WORK TO COMPLETE. Write out, word for word, every line in the data below from the one containing "and slot) returns" to the one containing "(caller = mentor b ∨ caller = mentee b) →", both of them included.

DATASET EXCERPTS.
(** ** The contract as a service

    Deployments of this contract at some addresses, each in a world satisfying its
    invariant, serve [AvailabilityService] through their read-only entry points. *)
Module AsService.
Record Deployment := mkDeployment { d_store : Store; d_inv : inv d_store }.
Abbreviation Net := (Address → option Deployment).

(** The environment and the world of a read-only call. *)
Definition read_env (c : Address) (now : Z) : Env := mkEnv now c (λ _, false).
Definition world_of (d : Deployment) : World unit Store Event := mkWorld tt (d_store d) [].
Definition returned {A} (r : World unit Store Event * @response ContractError A) : option A :=
  match r.2 with Returned a => Some a | _ => None end.

#[export] Instance availability_service : AvailabilityService Net := {
  summary_at l c now p :=
    d ← l c; returned (invoke (availability_summary p) (read_env c now) (world_of d));
  ranges_at l c now p a b pg lim :=
    d ← l c; returned (invoke (available_ranges p a b pg lim) (read_env c now) (world_of d))
}.

(** The instants a deployment offers for a participant. *)
Definition offers (l : Net) (c : Address) (now : Z) (p : Address) (t : Z) : Prop :=
  ∃ d s, l c = Some d ∧ schedules (d_store d) !! p = Some s ∧
    bookable_at s (load_exceptions p (d_store d)) now t.

Lemma summary_at_inv (l : Net) c now p x :
  summary_at l c now p = Some x →
  ∃ d s, l c = Some d ∧ schedules (d_store d) !! p = Some s ∧ x = summary_of s.
Proof.
  simpl. intros (d & Hd & Hx)%bind_Some. unfold returned, invoke in Hx.
  destruct (availability_summary p _ _) as [w' a| |] eqn:Hrun; simpl in Hx; simplify_eq.
  unfold availability_summary, load_schedule in Hrun. run_inv. by eexists _, _.
Qed.

Lemma ranges_at_inv (l : Net) c now p a b pg lim x :
  ranges_at l c now p a b pg lim = Some x →
  ∃ d s, l c = Some d ∧ schedules (d_store d) !! p = Some s ∧ a < b ∧
    b - a ≤ MAX_QUERY_SPAN_SECONDS ∧ lim ≤ MAX_PAGE_SIZE ∧ pg ≤ MAX_PAGE ∧
    invoke (available_ranges p a b pg lim) (read_env c now) (world_of d) = (world_of d, Returned x).
Proof.
  simpl. intros (d & Hd & Hx)%bind_Some. unfold returned, invoke in *.
  destruct (available_ranges p a b pg lim _ _) as [w' y| |] eqn:Hrun; simpl in Hx; simplify_eq.
  assert (w' = world_of d) as ->.
  { refine (proj1 (queries_pure p p a b pg lim (read_env c now) _ _ tt) _). apply ignore_done. by exists x. }
  pose proof Hrun as Hinv. unfold available_ranges, load_schedule in Hinv. run_inv. bool_prop.
  checked_prop. eexists d, _. split_and!; try done; try lia. by rewrite Hrun.
Qed.

Lemma service_typed l c now p x : summary_at (L := Net) l c now p = Some x → summary_typed x.
Proof.
  intros (d & s & Hd & Hs & ->)%summary_at_inv.
  destruct (inv_schedules _ (d_inv d) _ _ Hs) as (_ & _ & _ & _ & ? & ? & ? & ? & ? & ?).
  unfold summary_typed, MAX_BOOKING_HORIZON_DAYS in *. simpl. split_and!; try lia; range_lia.
Qed.
(** C5: No double booking.
    - In every reachable world, two different active bookings of one participant, as mentor or
      mentee of either, do not overlap, and a participant has at most sixteen active sessions
      that start on any UTC day.
    - Whenever a booking is accepted there under a new id, it lasts a session of its program and,
      for each of its two parties, keeps to the limits in force at that moment: it ends at least
      the party's buffer before every active booking of the party that comes later and starts at
      least the party's buffer after every one that comes earlier, and with it the party has no
      more active sessions that start on that UTC day than the policy of the program allows. *)
Theorem no_double_booking this w p :
  Reach this w →
  (∀ i j b c, i ≠ j → bookings (store w) !! i = Some b → bookings (store w) !! j = Some c →
    state b = Active → state c = Active → party p b → party p c →
    apart (bk_start b) (bk_end b) (bk_start c) (bk_end c)) ∧
  (∀ day, sessions (store w) p day ≤ 16) ∧
  ∀ e caller i a b pr s w' fin,
    book_slot caller i a b pr s e w = Done w' fin → bookings (store w) !! i = None →
    0 ≤ s → p = a ∨ p = b →
    ∃ sm pol, read_summary p e w = Done w sm ∧ policies (store w) !! pr = Some pol ∧
      fin = s + duration_seconds pol ∧
      bookings (store w') !! i = Some (mkBooking i a b pr s fin Active (timestamp e)) ∧
      (∀ j x, bookings (store w) !! j = Some x → state x = Active → party p x →
         fin + sum_buffer_before_seconds sm ≤ bk_start x ∨ bk_end x + sum_buffer_after_seconds sm ≤ s) ∧
      sessions (store w') p (s / SECONDS_PER_DAY) ≤ max_sessions_per_day pol.
Proof.
  intros Hi%slots_inv_reachable. split; [intros; by eapply (inv_apart _ Hi)|]. split.
  - intros day. apply (inv_daily _ Hi).
  - intros. by eapply booking_accepted.
Qed.

(** What a call may do to the bookings. *)
Lemma exec_bookings c e w w' u i :
  valid e c → inv (store w) → exec c e w = Done w' u →
  bookings (store w') !! i = bookings (store w) !! i ∨
  (∃ b q, bookings (store w) !! i = Some b ∧ state b = Active ∧ party q b ∧ authorized e q = true ∧
    bookings (store w') !! i = Some (cancelled b)) ∨
  (∃ b, bookings (store w) !! i = None ∧ bookings (store w') !! i = Some b ∧ state b = Active ∧
    authorized e (mentor b) = true ∧ authorized e (mentee b) = true).
Proof.
  intros Hv Hi Hrun.
  destruct c as [a s|a s|a p d g n|a j p f v|a j|a b p f v pg n|a b p s|c j a b p s|a j]; simpl in Hrun.
  1-5: left; unfold initialize, set_availability_contract, set_program_policy, set_blackout,
    remove_blackout, require_admin in Hrun; by run_inv.
  - left. by rewrite (proj1 (searches_pure a b p f v pg n 0 e w w' u) Hrun).
  - left. by rewrite (proj2 (searches_pure a b p 0 0 0 0 s e w w' u) Hrun).
  - apply ignore_done in Hrun as [fin Hrun]. apply book_slot_effect in Hrun as (_ & Hab & [Hre|Hfresh]).
    + left. by destruct Hre as (bk & _ & _ & -> & _).
    + destruct Hfresh as (pol & Hnew & Ha & Hb & _ & _ & _ & ->). simpl.
      destruct (decide (j = i)) as [<-|Hj]; [|left; by rewrite lookup_insert_ne].
      right; right. eexists. split_and!; [done|by rewrite lookup_insert_eq|done|done|done].
  - apply slots_cancel_effect in Hrun as (b & Hb & Hact & Hq & Hauth & ->). simpl.
    destruct (inv_bookings _ Hi _ _ Hb) as (-> & _).
    destruct (decide (j = i)) as [<-|Hj]; [|left; by rewrite lookup_insert_ne].
    right; left. exists b, a. by rewrite lookup_insert_eq.
Qed.

(** Life of a booking.  From every reachable world a call leaves each booking as it is or
    cancels it, once, on the authority of one of its parties, keeping all its terms; a new
    booking is active and carries the authorisation of both parties. *)
Theorem booking_lifecycle this w e c i :
  Reach this w → valid e c →
  let w' := (invoke (exec c) e w).1 in
  match bookings (store w) !! i, bookings (store w') !! i with
  | Some b, Some b' => b' = b ∨ state b = Active ∧ b' = cancelled b ∧ ∃ q, party q b ∧ authorized e q = true
  | Some _, None => False
  | None, Some b' => state b' = Active ∧ authorized e (mentor b') = true ∧ authorized e (mentee b') = true
  | None, None => True
  end.
Proof.
  intros Hi%slots_inv_reachable Hv. unfold invoke.
  destruct (exec c e w) as [w' u| |] eqn:Hrun; simpl.
  2,3: destruct (bookings (store w) !! i); [by left|done].
  destruct (exec_bookings c e w w' u i Hv Hi Hrun) as [->|[(b & q & -> & ? & ? & ? & ->)|(b & -> & -> & ?)]].
  - destruct (bookings (store w) !! i); [by left|done].
  - right. split_and!; [done..|by exists q].
  - done.
Qed.

(** Booking again.  While a booking is active, submitting it again (either party, same id
    and slot) returns its end and changes nothing, whatever happened to availability since. *)
Theorem booking_retry this w e caller i b :
  Reach this w → bookings (store w) !! i = Some b → state b = Active → i ≠ 0 →
  (caller = mentor b ∨ caller = mentee b) →
  invoke (book_slot caller i (mentor b) (mentee b) (program_id b) (bk_start b)) e w =
    (w, Returned (bk_end b)).
Proof.
  intros Hi%slots_inv_reachable Hb Hact Hi0 Hcaller.
  destruct (inv_bookings _ Hi _ _ Hb) as (_ & Hab & _ & _ & _ & [pol Hpol]).
  assert (same_booking b (mentor b) (mentee b) (program_id b) (bk_start b) = true) as Hsame.
  { unfold same_booking. rewrite Hact, !bool_decide_eq_true_2, !Z.eqb_refl by done. done. }
  assert (negb (bool_decide (caller = mentor b)) && negb (bool_decide (caller = mentee b)) = false) as Hc.
  { destruct Hcaller as [->| ->]; [by rewrite bool_decide_eq_true_2|].
    rewrite (bool_decide_eq_true_2 (mentee b = mentee b)) by done. by rewrite andb_false_r. }
  apply invoke_run. unfold book_slot, load_policy. run_fwd.
  rewrite Hb, Hsame. done.
Qed.

(** ** A participant whose list is full *)

Definition full (p : Address) (st : Store) : Prop :=
  (MAX_BOOKINGS_PER_PARTICIPANT ≤ length (load_booking_ids p st))%nat.
(* ===== verification/RateLimits.v ===== *)
(** * Rate limits ([contracts/scholarship-rate-limits/src/lib.rs])

    A counter per actor, action and fixed time window, a limit per action and a ceiling on the
    number of counters.  The theorems give the outcome of a check on every branch, bound what
    a window lets through over any sequence of calls, and show what the ceiling does once it
    is reached. *)
From S2P Require Import Prelude Machine Host.

Definition MAX_BUCKETS : Z := 500000.
Definition DEFAULT_WINDOW_SECONDS : Z := 3600.
Definition DEFAULT_MAX_COUNT : Z := 100.

Inductive ContractError :=
| NotInitialized | AlreadyInitialized | NotAdmin | RateLimitExceeded | ServiceAuthRequired
| InvalidWindow | InvalidMaxCount | BucketLimitExceeded | Overflow.

Inductive Action := Discovery | Application | Upload | Invitation | Messaging | Payout.
#[export] Instance Action_eq_dec : EqDecision Action.
Proof. solve_decision. Defined.
#[export] Instance Action_countable : Countable Action.
Proof.
  refine (inj_countable'
    (λ a, match a with Discovery => 1 | Application => 2 | Upload => 3 | Invitation => 4
                     | Messaging => 5 | Payout => 6 end)
    (λ n, if n =? 1 then Discovery else if n =? 2 then Application else if n =? 3 then Upload
          else if n =? 4 then Invitation else if n =? 5 then Messaging else Payout) _).
  by intros [].
Defined.

Inductive RiskTier := Low | Medium | High | Critical.

Record ActionConfig := mkConfig { risk_tier : RiskTier; window_seconds : Z; max_count : Z }.

Inductive Event :=
| CFGSET (action : Action) (tier : RiskTier) (window maximum : Z)
| SVAUTGRT (service : Address)
| SVAUTRVK (service : Address)
| SVAUREQ (actor : Address) (action : Action) (window_reset : Z)
| RATELIM (actor : Address) (action : Action) (window_reset current maximum : Z)
| RATEOK (actor : Address) (action : Action) (next remaining : Z).

Record Store := mkStore {
  admin : option Address;
  configs : gmap Action ActionConfig;
  service_auth : gmap Address bool;
  buckets : gmap (Address * Action * Z) Z;
  bucket_count : option Z
}.

Definition put_admin (a : Address) (st : Store) : Store :=
  mkStore (Some a) (configs st) (service_auth st) (buckets st) (bucket_count st).
Definition put_config (a : Action) (c : ActionConfig) (st : Store) : Store :=
  mkStore (admin st) (<[a := c]> (configs st)) (service_auth st) (buckets st) (bucket_count st).
Definition put_service_auth (s : Address) (b : bool) (st : Store) : Store :=
  mkStore (admin st) (configs st) (<[s := b]> (service_auth st)) (buckets st) (bucket_count st).
Definition put_bucket (k : Address * Action * Z) (n : Z) (st : Store) : Store :=
  mkStore (admin st) (configs st) (service_auth st) (<[k := n]> (buckets st)) (bucket_count st).
Definition put_bucket_count (n : Z) (st : Store) : Store :=
  mkStore (admin st) (configs st) (service_auth st) (buckets st) (Some n).

(** [get_action_config], [has_service_auth] and the counters as functions of the storage. *)
Definition config_of (a : Action) (st : Store) : ActionConfig :=
  default (mkConfig Medium DEFAULT_WINDOW_SECONDS DEFAULT_MAX_COUNT) (configs st !! a).
Definition granted (s : Address) (st : Store) : bool := default false (service_auth st !! s).
Definition used (a : Address) (act : Action) (window : Z) (st : Store) : Z :=
  default 0 (buckets st !! (a, act, window)).
Definition total_buckets (st : Store) : Z := default 0 (bucket_count st).

(** [matches!(tier, High | Critical)] *)
Definition guarded (t : RiskTier) : bool := match t with High | Critical => true | _ => false end.

Section Contract.
Context {L : Type}.
Abbreviation M := (Contract L Store Event ContractError).

Definition defaults : list (Action * ActionConfig) :=
  [(Discovery, mkConfig Low 3600 300); (Application, mkConfig Medium 86400 10);
   (Upload, mkConfig Medium 86400 20); (Invitation, mkConfig Medium 86400 50);
   (Messaging, mkConfig Medium 3600 100); (Payout, mkConfig High 86400 5)].

Definition seed_defaults : M unit :=
  for_in defaults tt (λ d _, save (put_config d.1 d.2)).

Definition initialize (a : Address) : M unit :=
  o <- load admin ;;
  reject_if (bool_decide (is_Some o)) AlreadyInitialized ;;;
  require_auth a ;;;
  save (put_admin a) ;;;
  seed_defaults.

Definition require_admin (caller : Address) : M unit :=
  require_admin_of admin NotInitialized NotAdmin caller.

Definition set_action_config (caller : Address) (act : Action) (tier : RiskTier) (window maximum : Z) :
    M unit :=
  require_admin caller ;;;
  reject_if (window =? 0) InvalidWindow ;;;
  reject_if (maximum =? 0) InvalidMaxCount ;;;
  save (put_config act (mkConfig tier window maximum)) ;;;
  publish (CFGSET act tier window maximum).

Definition get_action_config (act : Action) : M ActionConfig := load (config_of act).

Definition grant_service_auth (caller service : Address) : M unit :=
  require_admin caller ;;;
  save (put_service_auth service true) ;;;
  publish (SVAUTGRT service).

Definition revoke_service_auth (caller service : Address) : M unit :=
  require_admin caller ;;;
  save (put_service_auth service false) ;;;
  publish (SVAUTRVK service).

Definition has_service_auth (service : Address) : M bool := load (granted service).

(** [env.events().publish(ev); return Err(err)] under [c]. *)
Definition refuse_if (c : bool) (ev : Event) (err : ContractError) : M unit :=
  if c then publish ev ;;; fail err else ret tt.

Definition require_service_auth (tier : RiskTier) (a : Address) (act : Action) (window_reset : Z) : M unit :=
  if guarded tier then
    ok <- has_service_auth a ;;
    refuse_if (negb ok) (SVAUREQ a act window_reset) ServiceAuthRequired
  else ret tt.

(** The bucket counter, raised with the first call of a bucket. *)
Definition track_bucket (current : Z) : M unit :=
  if current =? 0 then
    total <- load total_buckets ;;
    reject_if (MAX_BUCKETS <=? total) BucketLimitExceeded ;;;
    total <- ok_or (checked_add_u64 total 1) Overflow ;;
    save (put_bucket_count total)
  else ret tt.

Definition check_and_record (a : Address) (act : Action) : M Z :=
  require_auth a ;;;
  config <- get_action_config act ;;
  t <- now ;;
  window_id <- or_trap (checked_div_u64 t (window_seconds config)) ;;
  next_id <- ok_or (checked_add_u64 window_id 1) Overflow ;;
  window_reset <- ok_or (checked_mul_u64 next_id (window_seconds config)) Overflow ;;
  require_service_auth (risk_tier config) a act window_reset ;;;
  current <- load (used a act window_id) ;;
  refuse_if (max_count config <=? current)
    (RATELIM a act window_reset current (max_count config)) RateLimitExceeded ;;;
  next <- ok_or (checked_add_u32 current 1) Overflow ;;
  track_bucket current ;;;
  save (put_bucket (a, act, window_id) next) ;;;
  publish (RATEOK a act next (saturating_sub_u32 (max_count config) next)) ;;;
  ret (saturating_sub_u32 (max_count config) next).

Definition current_usage (a : Address) (act : Action) : M (Z * Z * Z) :=
  config <- get_action_config act ;;
  t <- now ;;
  window_id <- or_trap (checked_div_u64 t (window_seconds config)) ;;
  next_id <- or_trap (checked_add_u64 window_id 1) ;;
  window_reset <- or_trap (checked_mul_u64 next_id (window_seconds config)) ;;
  n <- load (used a act window_id) ;;
  ret (n, saturating_sub_u32 (max_count config) n, window_reset).

Inductive Call :=
| CInitialize (a : Address)
| CSetConfig (caller : Address) (act : Action) (tier : RiskTier) (window maximum : Z)
| CGrant (caller service : Address)
| CRevoke (caller service : Address)
| CCheck (a : Address) (act : Action).

Definition exec (c : Call) : M unit :=
  match c with
  | CInitialize a => initialize a
  | CSetConfig c act t n m => set_action_config c act t n m
  | CGrant c s => grant_service_auth c s
  | CRevoke c s => revoke_service_auth c s
  | CCheck a act => ignore (check_and_record a act)
  end.
End Contract.

(** Arguments of their declared width. *)
Definition valid (e : Env) (c : Call) : Prop :=
  0 ≤ timestamp e ≤ u64_max ∧
  match c with CSetConfig _ _ _ n m => 0 ≤ n ≤ u64_max ∧ 0 ≤ m ≤ u32_max | _ => True end.

(** ** The invariant *)

Definition config_ok (c : ActionConfig) : Prop :=
  0 < window_seconds c ≤ u64_max ∧ 0 < max_count c ≤ u32_max.

Record inv (st : Store) : Prop := {
  inv_configs a c : configs st !! a = Some c → config_ok c;
  inv_buckets k n : buckets st !! k = Some n → 0 < n ≤ u32_max;
  inv_count : total_buckets st = Z.of_nat (size (buckets st));
  inv_ceiling : total_buckets st ≤ MAX_BUCKETS
}.

Section Invariant.
Context {L : Type}.
Abbreviation W := (World L Store Event).
Implicit Types (w : W).

Lemma config_of_ok a st : inv st → config_ok (config_of a st).
Proof.
  intros Hi. unfold config_of. destruct (configs st !! a) as [c|] eqn:Hc; simpl.
  - by apply (inv_configs _ Hi a).
  - unfold config_ok, DEFAULT_WINDOW_SECONDS, DEFAULT_MAX_COUNT. simpl. range_lia.
Qed.

Lemma used_bounds a act k st : inv st → 0 ≤ used a act k st ≤ u32_max.
Proof.
  intros Hi. unfold used. destruct (buckets st !! (a, act, k)) as [n|] eqn:Hn; simpl; [|range_lia].
  apply (inv_buckets _ Hi) in Hn. lia.
Qed.

Lemma used_zero a act k st : inv st → used a act k st = 0 ↔ buckets st !! (a, act, k) = None.
Proof.
  intros Hi. unfold used. destruct (buckets st !! (a, act, k)) as [n|] eqn:Hn; simpl; [|done].
  apply (inv_buckets _ Hi) in Hn. split; [lia|done].
Qed.
(* ===== verification/OutboxEffects.v ===== *)
(** * What the calls of the outbox do

    One relation per register: what a call that returns has checked and written.  A call of
    one register leaves the other two as they are, so an invariant of a register only has to
    be kept by its own calls ([register_inv]). *)
From S2P Require Import Prelude Machine Host Loops Outbox.

Definition empty_queue : Queue := mkQueue None None None ∅ ∅ ∅.
Definition empty_hooks : Hooks := mkHooks None None ∅ ∅ ∅ ∅ ∅ ∅.
Definition empty_settlements : Settlements := mkSettlements None ∅ None.
Definition started_queue : Queue := mkQueue (Some 1) (Some 0) (Some 1) ∅ ∅ ∅.
Definition started_hooks : Hooks := mkHooks (Some 1) (Some 0) ∅ ∅ ∅ ∅ ∅ ∅.

(** Stored counters with the defaults the code reads them with. *)
Definition next_id (q : Queue) : Z := default 1 (next_event_id q).
Definition backlog (q : Queue) : Z := default 0 (pending q).
Definition swept_to (q : Queue) : Z := default 1 (prune_floor q).
Definition cursor_of (c : Address) (q : Queue) : Z := default 0 (cursors q !! c).

Definition enqueued (key : BytesN32) (i : Z) (ev : OutboxEvent) (q : Queue) : Queue :=
  mkQueue (Some (i + 1)) (Some (backlog q + 1)) (prune_floor q) (<[i := ev]> (events q))
    (<[key := i]> (dedup q)) (cursors q).

Inductive queue_effect (e : Env) (q : Queue) : QueueCall → Queue → Prop :=
| Q_known o s t v c key p i :
    dedup q !! key = Some i → queue_effect e q (CEnqueue o s t v c key p) q
| Q_enqueue o s t v c key p i :
    dedup q !! key = None → next_event_id q = Some i → backlog q < MAX_PENDING_EVENTS → i < u64_max →
    queue_effect e q (CEnqueue o s t v c key p) (enqueued key i (mkEvent i t v c p s (timestamp e) 0) q)
| Q_publish r i ev :
    events q !! i = Some ev → published_at ev = 0 →
    queue_effect e q (CMarkPublished r i)
      (put_pending (saturating_sub_u64 (backlog q) 1) (put_event i (published (timestamp e) ev) q))
| Q_repeat c i :
    is_Some (events q !! i) → i = cursor_of c q → queue_effect e q (CAcknowledge c i) q
| Q_acknowledge c i :
    is_Some (events q !! i) → cursor_of c q ≤ i → queue_effect e q (CAcknowledge c i) (put_cursor c i q)
| Q_prune a horizon limit s :
    horizon ≤ timestamp e → limit ≠ 0 → limit ≤ MAX_PRUNE_PER_CALL →
    (sweep_from q horizon limit = Some (Sweeping s) ∨ sweep_from q horizon limit = Some (Stopped s)) →
    queue_effect e q (CPrune a horizon limit) (put_swept (floor s) (kept s) q).

(** ** Webhooks *)

Definition history_count (i : Z) (h : Hooks) : Z := default 0 (delivery_counts h !! i).
Definition history_floor (i : Z) (h : Hooks) : Z := default 1 (delivery_floors h !! i).
Definition attempts_of (i ev : Z) (h : Hooks) : Z := default 0 (attempts h !! (i, ev)).
Definition acked_up_to (i : Z) (h : Hooks) : Z := default 0 (endpoint_acks h !! i).
Definition enrolled_count (h : Hooks) : Z := default 0 (enrolled_endpoints h).
(* ===== verification/Scheduling.v ===== *)
(** * Session scheduling ([mentorship-scheduling/src/lib.rs])

    Mentor and mentee of an active agreement book sessions, confirm them and move them: one
    participant proposes a new time, the other approves or declines it.  A session keeps the
    trace of the changes applied to it.  [Agreement], [Session] and [Reschedule] records are
    maps of the store; a participant's index of sessions is the list the code appends to. *)
From S2P Require Import Prelude Machine Host.

Definition MAX_SESSIONS_PER_PARTICIPANT : nat := 64.
Definition MIN_DURATION_MINUTES : Z := 15.
Definition MAX_DURATION_MINUTES : Z := 480.
Definition MIN_OFFSET_MINUTES : Z := -720.
Definition MAX_OFFSET_MINUTES : Z := 840.
Definition MAX_LEAD_TIME_SECONDS : Z := 2592000.
Definition MAX_RESCHEDULES_PER_SESSION : nat := 16.
Definition MIN_APPROVAL_WINDOW_SECONDS : Z := 60.
Definition MAX_APPROVAL_WINDOW_SECONDS : Z := 2592000.
Definition DEFAULT_RESCHEDULE_NOTICE_SECONDS : Z := 86400.
Definition DEFAULT_APPROVAL_WINDOW_SECONDS : Z := 259200.

Inductive ContractError :=
| NotInitialized | AlreadyInitialized | NotAdmin | NotRegistrar | NotAuthorized | AgreementNotFound
| AgreementAlreadyRegistered | AgreementNotActive | SessionAlreadyExists | SessionNotFound
| ScheduleConflict | LeadTimeNotMet | StartTimeInPast | InvalidDuration | InvalidTimezoneOffset
| SessionLimitReached | IdempotencyConflict | InvalidLeadTime | RescheduleNotFound
| RescheduleAlreadyPending | RescheduleNoticeNotMet | RescheduleExpired | StaleRescheduleApproval
| InvalidReschedule | RescheduleLimitReached | RescheduleNotOpen | InvalidReschedulePolicy.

WRITTEN RESPONSE.
    and slot) returns its end and changes nothing, whatever happened to availability since. *)
Theorem booking_retry this w e caller i b :
  Reach this w → bookings (store w) !! i = Some b → state b = Active → i ≠ 0 →
  (caller = mentor b ∨ caller = mentee b) →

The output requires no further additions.